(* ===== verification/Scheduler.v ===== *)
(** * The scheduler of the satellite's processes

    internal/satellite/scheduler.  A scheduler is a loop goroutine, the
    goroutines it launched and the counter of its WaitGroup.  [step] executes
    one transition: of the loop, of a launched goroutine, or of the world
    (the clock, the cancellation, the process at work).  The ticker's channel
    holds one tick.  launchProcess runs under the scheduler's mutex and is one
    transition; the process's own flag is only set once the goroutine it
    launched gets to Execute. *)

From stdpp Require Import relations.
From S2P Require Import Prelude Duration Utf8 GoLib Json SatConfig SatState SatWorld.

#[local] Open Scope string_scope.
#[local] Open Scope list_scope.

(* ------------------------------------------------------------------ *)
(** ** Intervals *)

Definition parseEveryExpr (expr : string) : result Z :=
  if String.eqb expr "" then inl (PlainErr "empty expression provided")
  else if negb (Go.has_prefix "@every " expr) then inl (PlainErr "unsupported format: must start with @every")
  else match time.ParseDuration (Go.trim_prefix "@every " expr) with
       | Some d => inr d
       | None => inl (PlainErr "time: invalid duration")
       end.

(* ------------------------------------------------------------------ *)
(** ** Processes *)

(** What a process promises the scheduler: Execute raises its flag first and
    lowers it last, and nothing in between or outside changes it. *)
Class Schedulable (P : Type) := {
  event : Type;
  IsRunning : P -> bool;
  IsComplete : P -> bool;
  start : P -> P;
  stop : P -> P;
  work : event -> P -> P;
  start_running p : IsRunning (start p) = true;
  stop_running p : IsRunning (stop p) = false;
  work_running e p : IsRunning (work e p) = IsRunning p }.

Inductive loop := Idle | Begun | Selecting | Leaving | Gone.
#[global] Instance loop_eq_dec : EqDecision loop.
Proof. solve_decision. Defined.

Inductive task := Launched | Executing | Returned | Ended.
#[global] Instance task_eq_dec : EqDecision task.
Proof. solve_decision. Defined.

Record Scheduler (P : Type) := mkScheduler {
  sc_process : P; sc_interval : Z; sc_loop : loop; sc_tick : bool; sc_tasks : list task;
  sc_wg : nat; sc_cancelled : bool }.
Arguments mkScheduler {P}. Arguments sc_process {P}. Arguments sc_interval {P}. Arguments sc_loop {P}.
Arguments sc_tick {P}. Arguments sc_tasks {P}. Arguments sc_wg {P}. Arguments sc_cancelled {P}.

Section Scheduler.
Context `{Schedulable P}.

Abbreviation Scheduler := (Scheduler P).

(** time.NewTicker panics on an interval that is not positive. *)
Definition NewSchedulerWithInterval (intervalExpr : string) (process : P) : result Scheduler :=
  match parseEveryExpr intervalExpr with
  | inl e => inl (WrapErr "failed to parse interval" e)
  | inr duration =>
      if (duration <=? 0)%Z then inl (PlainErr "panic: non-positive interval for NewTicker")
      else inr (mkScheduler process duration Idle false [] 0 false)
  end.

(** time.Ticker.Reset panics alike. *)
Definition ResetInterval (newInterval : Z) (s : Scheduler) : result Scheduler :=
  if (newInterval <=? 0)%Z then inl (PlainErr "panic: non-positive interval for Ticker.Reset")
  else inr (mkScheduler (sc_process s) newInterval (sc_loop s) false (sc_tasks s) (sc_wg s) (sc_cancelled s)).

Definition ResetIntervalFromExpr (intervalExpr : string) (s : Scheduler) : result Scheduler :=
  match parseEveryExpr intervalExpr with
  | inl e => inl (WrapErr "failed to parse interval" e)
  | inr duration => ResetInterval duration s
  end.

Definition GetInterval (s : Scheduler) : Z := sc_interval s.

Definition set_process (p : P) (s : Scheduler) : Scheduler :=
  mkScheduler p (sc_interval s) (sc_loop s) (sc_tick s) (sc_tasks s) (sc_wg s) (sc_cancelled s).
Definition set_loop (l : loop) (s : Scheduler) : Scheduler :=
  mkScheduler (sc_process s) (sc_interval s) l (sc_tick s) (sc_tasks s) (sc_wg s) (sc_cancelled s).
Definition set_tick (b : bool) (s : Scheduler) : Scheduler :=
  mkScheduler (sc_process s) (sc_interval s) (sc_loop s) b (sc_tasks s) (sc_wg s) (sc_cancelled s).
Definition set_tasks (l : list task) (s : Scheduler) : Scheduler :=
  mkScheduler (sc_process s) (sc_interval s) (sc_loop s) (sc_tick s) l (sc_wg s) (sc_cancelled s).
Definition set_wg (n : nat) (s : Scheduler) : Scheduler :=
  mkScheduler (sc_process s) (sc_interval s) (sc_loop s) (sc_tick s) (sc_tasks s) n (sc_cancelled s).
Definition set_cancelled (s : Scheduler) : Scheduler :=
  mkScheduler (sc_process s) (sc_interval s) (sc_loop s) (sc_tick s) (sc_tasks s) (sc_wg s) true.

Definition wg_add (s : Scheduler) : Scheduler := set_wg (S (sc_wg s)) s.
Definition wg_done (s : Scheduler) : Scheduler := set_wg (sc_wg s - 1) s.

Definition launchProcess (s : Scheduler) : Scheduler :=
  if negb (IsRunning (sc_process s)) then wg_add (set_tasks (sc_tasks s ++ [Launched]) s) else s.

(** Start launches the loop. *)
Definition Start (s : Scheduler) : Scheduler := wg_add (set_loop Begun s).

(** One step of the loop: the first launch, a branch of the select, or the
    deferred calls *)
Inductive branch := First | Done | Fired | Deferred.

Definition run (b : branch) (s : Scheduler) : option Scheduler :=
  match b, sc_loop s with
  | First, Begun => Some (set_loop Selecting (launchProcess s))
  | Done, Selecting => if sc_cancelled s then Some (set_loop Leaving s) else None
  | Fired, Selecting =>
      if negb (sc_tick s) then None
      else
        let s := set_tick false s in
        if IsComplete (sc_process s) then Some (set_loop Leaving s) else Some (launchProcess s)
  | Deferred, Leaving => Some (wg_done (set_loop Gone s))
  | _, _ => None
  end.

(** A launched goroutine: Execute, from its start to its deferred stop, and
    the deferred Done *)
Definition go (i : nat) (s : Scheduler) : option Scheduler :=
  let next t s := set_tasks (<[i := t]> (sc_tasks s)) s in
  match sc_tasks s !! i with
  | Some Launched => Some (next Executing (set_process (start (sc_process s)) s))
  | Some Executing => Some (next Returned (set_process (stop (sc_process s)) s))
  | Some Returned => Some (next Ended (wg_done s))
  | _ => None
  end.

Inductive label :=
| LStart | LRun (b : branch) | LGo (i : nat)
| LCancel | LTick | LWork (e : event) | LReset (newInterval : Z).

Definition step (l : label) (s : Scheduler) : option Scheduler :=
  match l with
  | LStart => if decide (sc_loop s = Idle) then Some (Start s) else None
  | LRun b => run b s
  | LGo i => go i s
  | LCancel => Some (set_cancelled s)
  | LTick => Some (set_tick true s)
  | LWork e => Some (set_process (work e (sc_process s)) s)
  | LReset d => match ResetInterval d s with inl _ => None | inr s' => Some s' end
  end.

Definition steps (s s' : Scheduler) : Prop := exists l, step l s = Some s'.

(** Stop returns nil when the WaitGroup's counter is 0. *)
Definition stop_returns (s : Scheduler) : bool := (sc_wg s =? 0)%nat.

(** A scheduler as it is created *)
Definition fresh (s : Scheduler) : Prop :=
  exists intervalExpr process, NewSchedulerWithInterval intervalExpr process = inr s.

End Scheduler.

━━━━━━━━━━

> _What this task involves_: Within the data above, the span starting at the line containing "work_running e p" and ending at the line containing "#[global] Instance task_eq_dec" is to be retyped exactly, with no other lines.

> _Exercise answer_:
  work_running e p : IsRunning (work e p) = IsRunning p }.

Inductive loop := Idle | Begun | Selecting | Leaving | Gone.
#[global] Instance loop_eq_dec : EqDecision loop.
Proof. solve_decision. Defined.

Inductive task := Launched | Executing | Returned | Ended.
#[global] Instance task_eq_dec : EqDecision task.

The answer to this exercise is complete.